- [Your objective]
Extract exactly and only the lines of the data below, starting at the line with "repeat match goal with" and stopping after the final line.

- [Records shown]
● ● ●
(* ===== verification/Prelude.v ===== *)
(** * A verification development for TicTacToeBot (src/src/Game.js)

    The repository is one React component, [Game] in src/src/Game.js.  It
    holds three parts that call each other in this order:

    - the board rules: [checkWinner] (lines 8-29) scans the eight winning
      lines and reports ["X"], ["O"], ['Draw'] or [undefined]; [gameOver]
      (lines 31-41) calls it twice and then scans for a blank;
    - the search engine: [minimax] (lines 44-89) is a full-width depth-first
      minimax over ONE shared array, which every level mutates in place and
      undoes; [bestMove] (lines 92-108) is the bot's argmin over its moves,
      keeping the first optimal one (strict [<]);
    - the controller: [computerMove] (lines 111-116), [handleClick] (lines
      118-129), the [useEffect] callback (lines 131-146) with its 100 ms
      [setTimeout] reset, and the Reset button (line 188).  They share the
      React state [gameboard] (an array object mutated in place and passed
      back to [setGameboard] by reference) and [depth] (the number of marks
      played, whose parity is the turn).

    Files, in dependency order, and what each models:

    - [Prelude] (this file): the scope [ttt_scope]; the state-and-error
      monad [St] in which the array code is written ([let*], [st_get],
      [st_put], [st_fail]); the JS [Infinity] as [zinf] with [zinf_lt];
      [keep_max]/[keep_min], the update steps of the loops; fold lemmas on
      [Z.max]/[Z.min]; the list lemmas of in-place update and undo; the hint
      databases [ttt] and [ttt_rw]; the tactics.
    - [Board]: [cell] ([MarkX], [MarkO], [Blank] for ["X"], ["O"], ["_"]),
      [verdict], [winPatterns], [pattern_holds], [checkWinner_loop],
      [checkWinner], [truthy], [gameOver_scan], [gameOver]; the array
      primitives [read], [write], [board_length] of [St (list cell)]; the
      declarative [line_of], [has_line], [blanks].
    - [Minimax]: [terminal_score] (lines 49-59), [minimax_loop] (both loops,
      lines 63-87), [minimax] (with fuel) and [minimax_run] (the call on an
      array of length n with n + 1 fuel).  [Minimax.Spec.game_value] is the
      reference: the same recursion on fresh copies (spec section 9), by
      [Z.max]/[Z.min] over the children, structural in the blank count.
    - [BestMove]: [bestMove_loop] and [bestMove]; [move_score] and the loop
      invariant [first_argmin_below].
    - [DepthShift]: [shift_score], the map from the values of a search
      counted from one ply to those of the same search counted [2 * k]
      plies later, and the gap [score_gap] of values a game can produce.
    - [Outcome]: [forces_win p board depth], player [p] can force a win, as
      an inductive predicate; the sign of the score; the value [0] of the
      empty board (a lemma the controller's invariant starts from).
    - [Game]: the controller.  State [game]: a heap of arrays, the location
      in [gameboard], [depth], the pending timers (each with the location it
      captured) and the alerts shown.  [handleClick], [computerMove],
      [effect], [run_effects]/[settle] (the effect re-runs when it changed
      the state), [step] on [event]s ([Click], [ResetButton], [TimerFires]),
      and [reachable].  The controller calls the search through the class
      [BotEngine] with laws [BotEngineLaws]; its theorems are proved from
      the laws, and [bestMove_engine] discharges them from [BestMove].
    - [NeverLoses]: the invariant [x_held] over reachable states with the
      real engine, and the theorem that the bot never loses.

    What the theorems show (the claims C1-C22 of PROJECT.json):

    - search (C1, C2, C17): for fuel above the blank count the in-place
      [minimax] terminates, gives the array back unchanged and computes the
      reference value (refinement); the value is the max/min of the
      children's values and one child reaches it; in a real game it lies in
      [[-10, 10]];
    - meaning of the score ([Outcome]; C4): positive exactly when ["X"] can
      force a win, negative exactly when ["O"] can;
    - best move (C5, C6, C7, C14, C15): [bestMove] terminates, restores the
      array, returns [undefined] exactly on a full board, otherwise the
      first blank of least score; at odd depth that score is the position's
      value; when a blank completes a line of ["O"] it plays the first such
      blank; when none does and ["X"] threatens a line at one blank only,
      it blocks there;
    - where the count starts ([DepthShift]; C16): an even shift of [depth]
      keeps the move of [bestMove] while the game fits in nine plies (the
      spec's open question of section 9);
    - board rules (C9, C10, C18): what each verdict of [checkWinner] means,
      [gameOver] as "a line or no blank" and as one [checkWinner] call,
      monotonicity under added marks;
    - controller (C11, C12, C13, C19, C20, C21): over all reachable states
      [depth] counts the marks and X leads exactly at odd depth; the page
      only waits when the game is over or it is the human's turn; the bot's
      move always lands on a blank; every alert names a verdict; the effect
      chain stops after two runs; clicks on taken cells change nothing;
    - the whole program ([NeverLoses]; C3): with [bestMove] behind the
      page, ["X"] never owns a line unless ["O"] owns one too;
    - two defects (C8, C22): [handleClick] has no [gameOver] guard, so on a
      finished board (which always has a reset timer pending on its array)
      a click on a blank is accepted and written into the array the timer
      reads; no click or Reset cancels a pending timer, and when it fires it
      wipes whatever game is on screen.

    Fuel and bounds: [minimax] makes at most one nested call per blank plus
    the terminal call, so [S (length board)] suffices; the refinement
    theorem holds for every fuel above the blank count.  Loops carry
    [board.length] as fuel and test the source's own [i < board.length].
    The sentinels [-20]/[20] are below/above every score when
    [depth + blanks <= 30], which every game satisfies (it needs <= 9).
    Two effect runs suffice ([effect_settles]).

    Assumptions on React: a state update re-renders and runs the effect
    before the next event; the timer callback's [setGameboard] and
    [setDepth] are batched into one update ([reset_state]; React 18
    batches updates inside timers, older versions would render in
    between, with the new empty array at the old depth); timers fire in
    the order they were scheduled; an event handler sees the state of the
    last render.

    Not modelled: JSX rendering and CSS (lines 2 and 148-192, apart from
    the nine [onClick] handlers and the Reset button, which are the
    [event]s), and [alert]'s display (an output list of texts).

    The empty board's value is computed by [vm_compute] over the whole game
    tree (about 35 s); every other evaluation is on boards with few blanks.

    Plan: the first-pattern order of [checkWinner] when both players own a
    line; the preference for the fastest win beyond the next move (a win in
    [k] plies over a win in [k + 2]); the older-React schedule in which the
    two updates of the timer render separately. *)

From stdpp Require Import base list.
From Stdlib Require Import ZArith.

Declare Scope ttt_scope.
Delimit Scope ttt_scope with ttt.
Open Scope ttt_scope.

(** ** The JavaScript [Infinity] used as an initial best score *)

Inductive zinf := Fin (z : Z) | Infinity.

(** [score < best] in JS, where [best] may be [Infinity]. *)
Definition zinf_lt (score : Z) (best : zinf) : bool :=
  match best with
  | Fin b => Z.ltb score b
  | Infinity => true
  end.

Notation "a <? ∞ b" := (zinf_lt a b) (at level 70) : ttt_scope.

(** ** A state and error monad

    [St S A] threads a mutable store [S] through code that may fail.  The
    failure case is only used for running out of fuel. *)

Definition St (S A : Type) : Type := S -> option (A * S).

Definition st_ret {S A} (a : A) : St S A := fun s => Some (a, s).
Definition st_bind {S A B} (m : St S A) (k : A -> St S B) : St S B :=
  fun s => match m s with Some (a, s') => k a s' | None => None end.
Definition st_get {S} : St S S := fun s => Some (s, s).
Definition st_put {S} (s : S) : St S unit := fun _ => Some (tt, s).
Definition st_fail {S A} : St S A := fun _ => None.

Notation "'let*' x := m 'in' k" := (st_bind m (fun x => k))
  (at level 10, x binder, m at level 100, k at level 200) : ttt_scope.

Create HintDb ttt.
Create Rewrite HintDb ttt_rw.

Lemma st_bind_Some {S A B} (m : St S A) (k : A -> St S B) s a s' :
  m s = Some (a, s') -> st_bind m k s = k a s'.
Proof. unfold st_bind. by intros ->. Qed.

Lemma st_bind_None {S A B} (m : St S A) (k : A -> St S B) s :
  m s = None -> st_bind m k s = None.
Proof. unfold st_bind. by intros ->. Qed.

(** ** The "keep the better score" steps of the loops

    [if (score > best_score) best_score = score] and its [<] twin. *)

Definition keep_max (best score : Z) : Z := if Z.gtb score best then score else best.
Definition keep_min (best score : Z) : Z := if Z.ltb score best then score else best.

Lemma keep_max_spec best score : keep_max best score = Z.max best score.
Proof. unfold keep_max. destruct (Z.gtb_spec score best); lia. Qed.

Lemma keep_min_spec best score : keep_min best score = Z.min best score.
Proof. unfold keep_min. destruct (Z.ltb_spec score best); lia. Qed.

#[export] Hint Rewrite keep_max_spec keep_min_spec : ttt_rw.

Section Folds.
Implicit Types (l : list Z) (z : Z).
Local Open Scope Z_scope.

Lemma fold_max_ge_init l z : z <= fold_left Z.max l z.
  Proof. revert z. induction l as [|x l IH]; intros z; simpl; [lia|]. specialize (IH (Z.max z x)). lia. Qed.

Lemma fold_max_ge l z x : x ∈ l -> x <= fold_left Z.max l z.
  Proof.
    revert z. induction l as [|y l IH]; intros z Hx; [by apply elem_of_nil in Hx|].
    simpl. apply elem_of_cons in Hx as [->|Hx]; [|by apply IH].
    pose proof (fold_max_ge_init l (Z.max z y)). lia.
  Qed.

Lemma fold_max_cases l z : fold_left Z.max l z = z \/ fold_left Z.max l z ∈ l.
  Proof.
    revert z. induction l as [|y l IH]; intros z; simpl; [by left|].
    destruct (IH (Z.max z y)) as [->|?]; [|right; apply elem_of_cons; by right].
    destruct (Z.max_spec z y) as [[_ ->]|[_ ->]]; [right; apply elem_of_cons; by left|by left].
  Qed.

Lemma fold_min_le_init l z : fold_left Z.min l z <= z.
  Proof. revert z. induction l as [|x l IH]; intros z; simpl; [lia|]. specialize (IH (Z.min z x)). lia. Qed.

Lemma fold_min_le l z x : x ∈ l -> fold_left Z.min l z <= x.
  Proof.
    revert z. induction l as [|y l IH]; intros z Hx; [by apply elem_of_nil in Hx|].
    simpl. apply elem_of_cons in Hx as [->|Hx]; [|by apply IH].
    pose proof (fold_min_le_init l (Z.min z y)). lia.
  Qed.

Lemma fold_min_cases l z : fold_left Z.min l z = z \/ fold_left Z.min l z ∈ l.
  Proof.
    revert z. induction l as [|y l IH]; intros z; simpl; [by left|].
    destruct (IH (Z.min z y)) as [->|?]; [|right; apply elem_of_cons; by right].
    destruct (Z.min_spec z y) as [[_ ->]|[_ ->]]; [by left|right; apply elem_of_cons; by left].
  Qed.

  (** A fold with a sentinel [z] below (above) every element is the
      maximum (minimum) of a non-empty list, and is one of its elements. *)
Lemma fold_max_attained l z :
    l <> [] -> Forall (fun x => z <= x) l -> fold_left Z.max l z ∈ l.
  Proof.
    intros Hne Hall. destruct (fold_max_cases l z) as [Heq|]; [|done].
    destruct l as [|x l]; [done|]. inversion Hall; subst.
    pose proof (fold_max_ge (x :: l) z x (proj2 (elem_of_cons _ _ _) (or_introl eq_refl))).
    assert (x = z) as -> by lia. rewrite Heq. apply elem_of_cons; by left.
  Qed.

Lemma fold_min_attained l z :
    l <> [] -> Forall (fun x => x <= z) l -> fold_left Z.min l z ∈ l.
  Proof.
    intros Hne Hall. destruct (fold_min_cases l z) as [Heq|]; [|done].
    destruct l as [|x l]; [done|]. inversion Hall; subst.
    pose proof (fold_min_le (x :: l) z x (proj2 (elem_of_cons _ _ _) (or_introl eq_refl))).
    assert (x = z) as -> by lia. rewrite Heq. apply elem_of_cons; by left.
  Qed.
End Folds.

(** ** Arrays updated in place *)

Section ListUpdate.
Context {A : Type}.
Implicit Types (l : list A) (x y : A).

  (** Writing a cell and writing its old value back restores the array:
      the [board[i] = "X"; ...; board[i] = "_"] pattern of the search. *)
Lemma list_insert_restore l i x y :
    l !! i = Some x -> <[i:=x]> (<[i:=y]> l) = l.
  Proof. intros H. rewrite list_insert_insert_eq. by apply list_insert_id. Qed.

Lemma list_lookup_insert_same l i x y :
    l !! i = Some y -> <[i:=x]> l !! i = Some x.
  Proof. intros H. apply list_lookup_insert_eq. by eapply lookup_lt_Some. Qed.
End ListUpdate.

#[export] Hint Rewrite @length_insert : ttt_rw.
#[export] Hint Resolve list_insert_restore list_lookup_insert_same : ttt.

(** Counting the occurrences of a value, as [filter] does it. *)
Definition count_of `{EqDecision A} (x : A) (l : list A) : nat :=
  length (filter (fun y => y = x) l).

Lemma count_of_insert `{EqDecision A} (l : list A) i x y z :
  l !! i = Some y ->
  count_of z (<[i:=x]> l) + (if decide (y = z) then 1 else 0)
  = count_of z l + (if decide (x = z) then 1 else 0).
Proof.
  unfold count_of. revert i. induction l as [|a l IH]; intros [|i] H; simpl in *; try done.
  - injection H as ->. rewrite !filter_cons.
    repeat case_decide; simpl; subst; try done; lia.
  - rewrite !filter_cons. specialize (IH i H). repeat case_decide; simpl in *; lia.
Qed.

(** ** Tactics *)

(** Split every boolean test of a loop body into its two cases. *)
(** A first minimiser is unique: two indices that both reach the least
    value of [f] over [P] and beat every earlier index of [P] are equal. *)
Lemma first_argmin_unique (P : nat -> Prop) (f : nat -> Z) i i' :
  P i -> P i' ->
  (forall j, P j -> (f i <= f j)%Z) -> (forall j, P j -> j < i -> (f i < f j)%Z) ->
  (forall j, P j -> (f i' <= f j)%Z) -> (forall j, P j -> j < i' -> (f i' < f j)%Z) ->
  i = i'.
Proof.
  intros Hi Hi' Hmin Hfirst Hmin' Hfirst'.
  destruct (lt_eq_lt_dec i i') as [[Hlt|]|Hlt]; [|done|].
  - specialize (Hfirst' i Hi Hlt). specialize (Hmin i' Hi'). lia.
  - specialize (Hfirst i' Hi' Hlt). specialize (Hmin' i Hi). lia.
Qed.

(** Parity of a successor, for the turn test [depth % 2 === 0]. *)
Lemma even_S d : Nat.even (S d) = negb (Nat.even d).
Proof. by rewrite Nat.even_succ, <- Nat.negb_even. Qed.

Ltac case_tests :=
  repeat match goal with
  | |- context [if decide ?P then _ else _] => case_decide
  | |- context [if bool_decide ?P then _ else _] => case_bool_decide
  | |- context [Nat.ltb ?a ?b] => destruct (Nat.ltb_spec a b)
  end.

(** Run a monadic computation one bind at a time with a known first step. *)
Ltac st_step H := erewrite st_bind_Some by (apply H).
● ● ●
- [Reply]
  repeat match goal with
  | |- context [if decide ?P then _ else _] => case_decide
  | |- context [if bool_decide ?P then _ else _] => case_bool_decide
  | |- context [Nat.ltb ?a ?b] => destruct (Nat.ltb_spec a b)
  end.

(** Run a monadic computation one bind at a time with a known first step. *)
Ltac st_step H := erewrite st_bind_Some by (apply H).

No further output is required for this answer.